What is required:
Your answer must hold only the lines below from the line containing "IdemFacts.v" through the line containing "Proof. rewrite existsb_exists.", each reproduced exactly.

+---+

(* ===== verification/_CoqProject ===== *)
-Q . S2P
Prelude.v
Safety.v
Decimal.v
GoString.v
Money.v
LedgerTypes.v
LedgerFacts.v
Ledger.v
LedgerInv.v
LedgerOps.v
LedgerProgress.v
LedgerThms.v
LedgerSettle.v
LedgerWitness.v
GoTime.v
Promo.v
PromoThms.v
Period.v
OrderAmounts.v
Proration.v
ProrationThms.v
SubTypes.v
SubStore.v
SubFacts.v
Subscription.v
SubAdmin.v
Sweep.v
Charge.v
Roll.v
SubHistory.v
SubExact.v
SubQuota.v
SubThms.v
SubTraffic.v
ChargeThms.v
SweepThms.v
CloseThms.v
SubLife.v
SubWitness.v
OrderStore.v
OrderFlow.v
OrderInv.v
OrderLife.v
Frame.v
OrderHistory.v
OrderThms.v
PayStore.v
PayFlow.v
PayInv.v
PayOps.v
PayRecord.v
PayTrades.v
PayQuery.v
PayHistory.v
PayThms.v
PayWitness.v
PayFrame.v
CommStore.v
CommFlow.v
CommInv.v
CommOps.v
CommSteps.v
CommAccrue.v
CommHistory.v
CommThms.v
CommWitness.v
Idem.v
IdemFacts.v
IdemHistory.v
IdemThms.v
IdemWitness.v
Gift.v
GiftCodes.v
GiftStore.v
GiftFlow.v
GiftRedeem.v
GiftInv.v
GiftHistory.v
GiftThms.v
GiftWitness.v
Lemma existsb_false {A} (p : A → bool) l : existsb p l = false ↔ ∀ x, x ∈ l → p x = false.
Proof.
  induction l as [|y l IH]; simpl; [by split; [intros _ x Hx%elem_of_nil|]|].
  rewrite orb_false_iff, IH. setoid_rewrite elem_of_cons. naive_solver.
Qed.

Lemma existsb_true {A} (p : A → bool) l : existsb p l = true ↔ ∃ x, x ∈ l ∧ p x = true.
Proof. rewrite existsb_exists. setoid_rewrite list_elem_of_In. done. Qed.

Lemma find_app {A} (p : A → bool) l1 l2 :
  List.find p (l1 ++ l2)%list = match List.find p l1 with Some x => Some x | None => List.find p l2 end.
Proof. induction l1 as [|x l1 IH]; simpl; [done|]. by destruct (p x). Qed.
Lemma NoDup_map_inj {A B} (g : A → B) l x y : NoDup (map g l) → x ∈ l → y ∈ l → g x = g y → x = y.
Proof.
  intros Hn (i & Hi)%list_elem_of_lookup (j & Hj)%list_elem_of_lookup E.
  assert (i = j) as ->; [|congruence]. eapply (NoDup_lookup (map g l)); [done| |].
  - rewrite list_lookup_fmap, Hi. done.
  - rewrite list_lookup_fmap, Hj. simpl. by rewrite E.
Qed.

(** [UPDATE … WHERE hit], and how many rows it changed. *)
Definition upd {A} (hit : A → bool) (f : A → A) (l : list A) : list A := map (λ r, if hit r then f r else r) l.
Definition hits {A} (hit : A → bool) (l : list A) : Z := Z.of_nat (length (List.filter hit l)).
Lemma upd_in {A} hit (f : A → A) l x : x ∈ upd hit f l ↔ ∃ y, y ∈ l ∧ x = if hit y then f y else y.
Proof. unfold upd. rewrite list_elem_of_fmap. naive_solver. Qed.
Lemma run_good o s : good s → leaves_holds o → good (run o s).
Proof.
  intros Hg Hl. pose proof Hg as [Hok Hho]. destruct o as [w p|orders w i|w o memo|orders w i|w p|w a]; simpl in *.
  - unfold Post. destruct (Dedicated _); [done|]. apply DoL_good; [done|].
    intros c id s1 H. apply postChecked_spec in H as HP; [|done].
    split; [apply HP|]. eapply posted_holds_ok; [done..|]. intros u. by apply delta_on_other_type.
  - unfold HoldForOrder. apply lift_bind_snd; [done|]. intros _ _. apply DoL_good; [done|].
    intros c h s1 H. apply holdForOrder_spec in H as [? ? _ _ _ _]; done.
  - unfold ReleaseOrderHold. apply DoL_good; [done|].
    intros c b s1 H. apply releaseOrderHold_spec in H; [|done..].
    destruct b; [by destruct H as (h & [])|by subst].
  - unfold CaptureFromBalance. apply lift_bind_snd; [done|]. intros _ _. apply DoL_good; [done|].
    intros c r s1 H. apply (capture_steps orders c i) in H as (s2 & h & s3 & _ & _ & []); done.
  - unfold PostOrderPaid. apply lift_bind_snd; [done|]. intros _ _. apply DoL_good; [done|].
    intros c id s1 H. apply postOrderPaid_spec in H as []; done.
  - unfold AdjustBalance. apply lift_bind_snd; [done|]. intros p _.
    destruct (negb _); [done|]. destruct (N.eqb _ _); [done|].
    apply lift_bind_snd; [done|]. intros reason Hr. apply DoL_good; [done|].
    intros c r s1 H. apply (adjust_body_spec a reason) in H as []; [|done|by eapply normalize_nonzero].
    split; [done|]. auto.
Qed.

Lemma reachable_good s : reachable s → good s.
Proof.
  induction 1 as [us n|s us _ [Hok Hho] _|s o _ IH Hl].
  - split; split; simpl; intros; try (by apply not_elem_of_nil in H); try done.
  - split; [destruct Hok|destruct Hho]; by split.
  - by apply run_good.
Qed.
End Adjust.
End Ops.
(** The inner loop: new codes that were not drawn before, until [need] of them. *)
Fixpoint draw_batch (prefix : string) (draws : list (list Z)) (need : nat) (used batch : list string)
    : result perr (list string * list string * list (list Z)) :=
  match need with
  | O => Ok (batch, used, draws)
  | S need' =>
      match draws with
      | [] => Err PromoInternal
      | d :: draws' =>
          gen ← newCode prefix d;
          if existsb (String.eqb gen) used then draw_batch prefix draws' need used batch
          else draw_batch prefix draws' need' (gen :: used) (batch ++ [gen])%list
      end
  end.

(** At most ten rounds. *)
Fixpoint generate_rounds (W : PromoEnv) (mk : string → uuid → Coupon) (plans : list uuid) (prefix : string)
    (k : nat) (count : nat) (draws : list (list Z)) (used codes : list string) : PM (list string) :=
  match k with
  | O => mret codes
  | S k' =>
      if Nat.ltb (length codes) count then
        bud ← lift (draw_batch prefix draws (count - length codes) used []);
        inserted ← map_err insert_err (InsertCouponsIfAbsent W mk bud.1.1 plans);
        generate_rounds W mk plans prefix k' count bud.2 bud.1.2 (codes ++ inserted)%list
      else mret codes
  end.

Definition GenerateCoupons (W : PromoEnv) (inTx : bool) (actor : option uuid) (draws : list (list Z)) (prefix0 : string)
    (count : Z) (sp0 : Spec) : PM (list string) :=
  if (count <? 1) || (BatchMax <? count) then fail (PromoInvalid ["count"])
  else
    prefix ← lift (normalizePrefix prefix0);
    if String.eqb (TrimSpace (sp_Name sp0)) "" then fail (PromoInvalid ["name"])
    else
      sp ← lift (validateSpec sp0);
      _ ← lift (checkPlans W (sp_PlanIDs sp));
      promo_tx inTx (
        codes ← generate_rounds W (couponFromSpec actor sp) (sp_PlanIDs sp) prefix 10 (Z.to_nat count) draws [] [];
        if Z.of_nat (length codes) <? count then fail PromoInternal
        else _ ← promo_audit ActionBatchGenerated; mret codes).
(** The smaller of two amounts, as the code picks it. *)
Lemma pick_min a b : two_places a → two_places b →
  two_places (if GreaterThan a b then b else a) ∧ cents_of (if GreaterThan a b then b else a) = Z.min (cents_of a) (cents_of b).
Proof.
  intros Ha Hb. destruct (GreaterThan_spec a b) as [H|H]; (split; [done|]).
  - assert (Hl : (val b <= val a)%Q) by lra. apply cents_of_le in Hl; [lia|done..].
  - apply cents_of_le in H; [lia|done..].
Qed.

(** The last two steps of [discountFor]. *)
Lemma clamp_discount d subtotal : two_places d → two_places subtotal → 0 ≤ cents_of d → 0 ≤ cents_of subtotal →
  let d1 := if GreaterThan d subtotal then subtotal else d in
  let d2 := if IsNegative d1 then dec_zero else d1 in
  two_places d2 ∧ (0 <= val d2)%Q ∧ (val d2 <= val subtotal)%Q ∧ cents_of d2 = Z.min (cents_of d) (cents_of subtotal).
Proof.
  intros Hd Hs H1 H2 d1 d2. destruct (pick_min d subtotal Hd Hs) as [P1 P2]. fold d1 in P1, P2.
  assert (P3 : (0 <= val d1)%Q) by (apply cents_of_nonneg; [done|lia]).
  unfold d2. destruct (IsNegative_spec d1); [lra|]. split_and!; [done|done| |done].
  apply cents_of_le; [done..|lia].
Qed.

(** A face the creation of coupons accepts. *)
Definition face_ok (f : Face) (cap : option dec) : Prop :=
  (f_Kind f = KindPercent ∧ 1 ≤ f_PercentBP f ≤ 10000 ∧ (∀ m, cap = Some m → two_places m ∧ (0 < val m)%Q)) ∨
  (f_Kind f = KindFixed ∧ two_places (f_AmountOff f) ∧ (0 < val (f_AmountOff f))%Q ∧ cap = None).

(** A discount is exact.  For a subtotal in whole cents it is, in cents,
    the percentage rounded down and capped, or the fixed amount, and in both
    cases at most the subtotal; it is never negative and never fails. *)
Theorem discount_exact f cap subtotal :
  face_ok f cap → two_places subtotal → (0 <= val subtotal)%Q →
  ∃ d, discountFor f cap subtotal = Ok d ∧ two_places d ∧ (0 <= val d)%Q ∧ (val d <= val subtotal)%Q ∧
    cents_of d = if String.eqb (f_Kind f) KindPercent
                 then match cap with
                      | Some m => Z.min (cents_of subtotal) (Z.min (cents_of m) (cents_of subtotal * f_PercentBP f / 10000))
                      | None => cents_of subtotal * f_PercentBP f / 10000
                      end
                 else Z.min (cents_of (f_AmountOff f)) (cents_of subtotal).
Proof.
  intros Hf Hsub Hpos. pose proof (proj1 (cents_of_nonneg _ Hsub) Hpos) as Hc.
  unfold discountFor. destruct Hf as [(Hk & Hbp & Hcap)|(Hk & Ha & Hap & ->)]; rewrite Hk; simpl.
  - destruct (MulRatio_total subtotal (f_PercentBP f) BasisPoints) as [d Hd]; [done|done|].
    destruct (MulRatio_ok _ _ _ _ Hd) as (_ & _ & Hd2 & Hdc). unfold ApplyBP. rewrite Hd. simpl.
    rewrite Z.quot_div_nonneg in Hdc by (unfold BasisPoints; nia). unfold BasisPoints in Hdc.
    assert (Hq : 0 ≤ cents_of subtotal * f_PercentBP f / 10000 ≤ cents_of subtotal).
    { split; [apply Z.div_pos; nia|]. apply Z.div_le_upper_bound; nia. }
    destruct cap as [m|].
    + destruct (Hcap m eq_refl) as [Hm Hmp]. destruct (pick_min d m Hd2 Hm) as [P1 P2].
      assert (Hmc : 0 ≤ cents_of m) by (apply cents_of_nonneg; [done|lra]).
      destruct (clamp_discount _ subtotal P1 Hsub ltac:(lia) Hc) as (C1 & C2 & C3 & C4).
      eexists. split; [done|]. split_and!; try done. rewrite C4, P2, Hdc. lia.
    + destruct (clamp_discount _ subtotal Hd2 Hsub ltac:(lia) Hc) as (C1 & C2 & C3 & C4).
      eexists. split; [done|]. split_and!; try done. rewrite C4, Hdc. lia.
  - assert (Hac : 0 ≤ cents_of (f_AmountOff f)) by (apply cents_of_nonneg; [done|lra]).
    destruct (clamp_discount _ subtotal Ha Hsub Hac Hc) as (C1 & C2 & C3 & C4). eexists. split; [done|]. by split_and!.
Qed.
End PromoThms.
(** Rolling a daily or monthly quota lands on the right boundary.  The new
    period starts at the last natural boundary not after the present, counted
    from the old end (from the old start for a row written too long), and the
    present falls inside the new period, so one step catches up any number of
    missed periods; no roll happens exactly when no boundary has passed. *)
Theorem naturalRollStart_spec period start end_ now :
  natural_period period → now - roll_anchor period start end_ ≤ MaxInt64 →
  let anchor := roll_anchor period start end_ in
  match naturalRollStart period start end_ now with
  | Some s =>
      ∃ k e, 0 ≤ k ∧ s = natural_step period anchor k ∧ s ≤ now < natural_step period anchor (k + 1) ∧
             QuotaPeriodEnd period s zeroTime = Some e ∧ now < e
  | None => now < anchor ∨ (overlongPeriod period start end_ = true ∧ now < natural_step period anchor 1)
  end.
Proof.
  intros Hp H64. cbv zeta. unfold naturalRollStart. fold (roll_anchor period start end_).
  set (anchor := roll_anchor period start end_) in *.
  unfold After at 1. destruct (Z.ltb_spec now anchor); [by left|].
  assert (negb (String.eqb period PeriodDay || String.eqb period PeriodMonth) = false) as ->
    by (destruct Hp as [-> | ->]; done).
  destruct (natural_first_step period anchor now Hp ltac:(lia) H64) as [Hk0 Hnext].
  set (k0 := if String.eqb period PeriodDay then _ else _) in *.
  set (k := if 0 <? k0 then _ else _).
  assert (Hk : 0 ≤ k ∧ natural_step period anchor k ≤ now < natural_step period anchor (k + 1)).
  { unfold k. destruct (Z.ltb_spec 0 k0).
    - split; [lia|]. apply step_back_spec; [by rewrite natural_step_0|]. by rewrite Z2Nat.id by lia.
    - replace k0 with 0 in * by lia. rewrite natural_step_0. auto. }
  destruct (overlongPeriod period start end_ && (k =? 0)) eqn:Ho.
  - apply andb_true_iff in Ho as [Ho Hz%Z.eqb_eq]. right. split; [done|]. rewrite Hz in Hk. apply Hk.
  - clearbody k k0 anchor. destruct Hk as (Hk1 & Hk2 & Hk3).
    destruct Hp as [-> | ->]; eexists k, _; (split_and!; [done..|reflexivity|]).
    + rewrite !natural_day, !AddDate_days in *. lia.
    + rewrite !natural_month in *. pose proof (AddDate_month_again anchor k). lia.
Qed.

(** A monthly row that ended on 2026-01-31, rolled on 2026-04-10: the boundary
    of February overflowed to March 3, the last one passed is March 31. *)
Lemma naturalRollStart_witness :
  let d y m x := days_from_civil y m x * Day in
  naturalRollStart PeriodMonth (d 2025 12 31) (d 2026 1 31) (d 2026 4 10) = Some (d 2026 3 31) ∧
  match naturalRollStart PeriodMonth (d 2025 12 31) (d 2026 1 31) (d 2026 4 10) with
  | Some s => ∃ e, QuotaPeriodEnd PeriodMonth s zeroTime = Some e ∧ d 2026 4 10 < e
  | None => False
  end.
Proof.
  cbv zeta. split; [vm_compute; reflexivity|].
  pose proof (naturalRollStart_spec PeriodMonth (days_from_civil 2025 12 31 * Day)
    (days_from_civil 2026 1 31 * Day) (days_from_civil 2026 4 10 * Day)
    (or_intror eq_refl) ltac:(vm_compute; discriminate)) as H.
  assert (E : naturalRollStart PeriodMonth (days_from_civil 2025 12 31 * Day) (days_from_civil 2026 1 31 * Day)
    (days_from_civil 2026 4 10 * Day) = Some (days_from_civil 2026 3 31 * Day)) by (vm_compute; reflexivity).
  cbv zeta in H. rewrite E in H |- *. destruct H as (k & e & _ & _ & _ & H1 & H2). exists e. exact (conj H1 H2).
Defined.

(** * The current subscription *)

Definition live_rank (a : Summary) : Z := if bool_decide (sm_State a = StateLive) then 1 else 0.

(** The order [betterCurrent] decides: live first, then the later end, then the
    later creation. *)
Definition outranks (a b : Summary) : Prop :=
  live_rank b < live_rank a ∨ live_rank b = live_rank a ∧
  (sm_PeriodEnd b < sm_PeriodEnd a ∨ sm_PeriodEnd b = sm_PeriodEnd a ∧ sm_CreatedAt b < sm_CreatedAt a).

Lemma betterCurrent_spec a b : betterCurrent a b = true ↔ outranks a b.
Proof.
  unfold betterCurrent, outranks, live_rank, After.
  repeat case_bool_decide; simpl; destruct (Z.eqb_spec (sm_PeriodEnd a) (sm_PeriodEnd b)); simpl;
    rewrite ?Z.ltb_lt; split; intros; lia || done.
Qed.

Lemma betterCurrent_false a b : betterCurrent a b = false ↔ ¬ outranks a b.
Proof. rewrite <- betterCurrent_spec. destruct (betterCurrent a b); naive_solver. Qed.

Definition current_step (acc : Z * option (Z * Summary)) (x : Summary) : Z * option (Z * Summary) :=
  (acc.1 + 1, match acc.2 with
              | None => Some (acc.1, x)
              | Some (_, b) => if betterCurrent x b then Some (acc.1, x) else acc.2
              end).

Lemma current_fold subs :
  (foldl current_step (0, None) subs).1 = Z.of_nat (length subs) ∧
  match (foldl current_step (0, None) subs).2 with
  | None => subs = []
  | Some (z, b) => ∃ i, z = Z.of_nat i ∧ subs !! i = Some b ∧
      (∀ j x, subs !! j = Some x → ¬ outranks x b) ∧
      (∀ j x, (j < i)%nat → subs !! j = Some x → outranks b x)
  end.
Proof.
  induction subs as [|y subs IH] using rev_ind; [done|].
  rewrite foldl_app, length_app. simpl. destruct IH as [E IH].
  destruct (foldl current_step (0, None) subs) as [z best]. simpl in *. subst z. split; [lia|].
  assert (Hy : (subs ++ [y])%list !! length subs = Some y).
  { rewrite lookup_app_r by lia. by rewrite Nat.sub_diag. }
  assert (Hold : ∀ j x, (subs ++ [y])%list !! j = Some x →
            subs !! j = Some x ∧ (j < length subs)%nat ∨ j = length subs ∧ x = y).
  { intros j x [H|[Hj H]]%lookup_app_Some.
    - left. split; [done|]. by eapply lookup_lt_Some.
    - right. apply list_lookup_singleton_Some in H as [? ?]. split; [lia|done]. }
  destruct best as [[z b]|].
  - destruct IH as (i & -> & Hi & Hbest & Hfirst). destruct (betterCurrent y b) eqn:Hb.
    + apply betterCurrent_spec in Hb. exists (length subs). split_and!; [done|done| |].
      * intros j x [[H _]|[_ ->]]%Hold; [apply Hbest in H|]; unfold outranks in *; lia.
      * intros j x Hj [[H _]|[? _]]%Hold; [|lia]. apply Hbest in H. unfold outranks in *. lia.
    + apply betterCurrent_false in Hb. exists i. split_and!; [done|by apply lookup_app_l_Some| |].
      * intros j x [[H _]|[_ ->]]%Hold; [by eapply Hbest|done].
      * intros j x Hj [[H _]|[? _]]%Hold; [by eapply Hfirst|]. apply lookup_lt_Some in Hi. lia.
  - subst subs. exists 0%nat. split_and!; [done..| |].
    + intros j x [[H _]|[_ ->]]%Hold; [by rewrite lookup_nil in H|]. unfold outranks. lia.
    + intros. lia.
Qed.

(** The current subscription is the best one: live before not live, then
    the latest end, then the latest creation, and of equals the first; with no
    subscription the index is -1. *)
Theorem currentIndex_best subs :
  match currentIndex subs with
  | -1 => subs = []
  | z => ∃ i b, z = Z.of_nat i ∧ subs !! i = Some b ∧
      (∀ j x, subs !! j = Some x → ¬ outranks x b) ∧
      (∀ j x, (j < i)%nat → subs !! j = Some x → outranks b x)
  end.
Proof.
  unfold currentIndex. pose proof (current_fold subs) as [_ H].
  assert (Ef : foldl (λ (acc : Z * option (Z * Summary)) x, let '(i, best) := acc in
     (i + 1, match best with None => Some (i, x) | Some (_, b) => if betterCurrent x b then Some (i, x) else best end))
     (0, None) subs = foldl current_step (0, None) subs).
  { generalize ((0, None) : Z * option (Z * Summary)). induction subs as [|y l IH]; simpl; [done|].
    intros [i best]. rewrite IH; [done|]. apply current_fold. }
  rewrite Ef. destruct (foldl current_step (0, None) subs).2 as [[z b]|]; [|done].
  destruct H as (i & -> & H). destruct i as [|i]; simpl; [by exists 0%nat, b|by exists (S i), b].
Qed.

+---+

Response area:
IdemFacts.v
IdemHistory.v
IdemThms.v
IdemWitness.v
Gift.v
GiftCodes.v
GiftStore.v
GiftFlow.v
GiftRedeem.v
GiftInv.v
GiftHistory.v
GiftThms.v
GiftWitness.v
Lemma existsb_false {A} (p : A → bool) l : existsb p l = false ↔ ∀ x, x ∈ l → p x = false.
Proof.
  induction l as [|y l IH]; simpl; [by split; [intros _ x Hx%elem_of_nil|]|].
  rewrite orb_false_iff, IH. setoid_rewrite elem_of_cons. naive_solver.
Qed.

Lemma existsb_true {A} (p : A → bool) l : existsb p l = true ↔ ∃ x, x ∈ l ∧ p x = true.
Proof. rewrite existsb_exists. setoid_rewrite list_elem_of_In. done. Qed.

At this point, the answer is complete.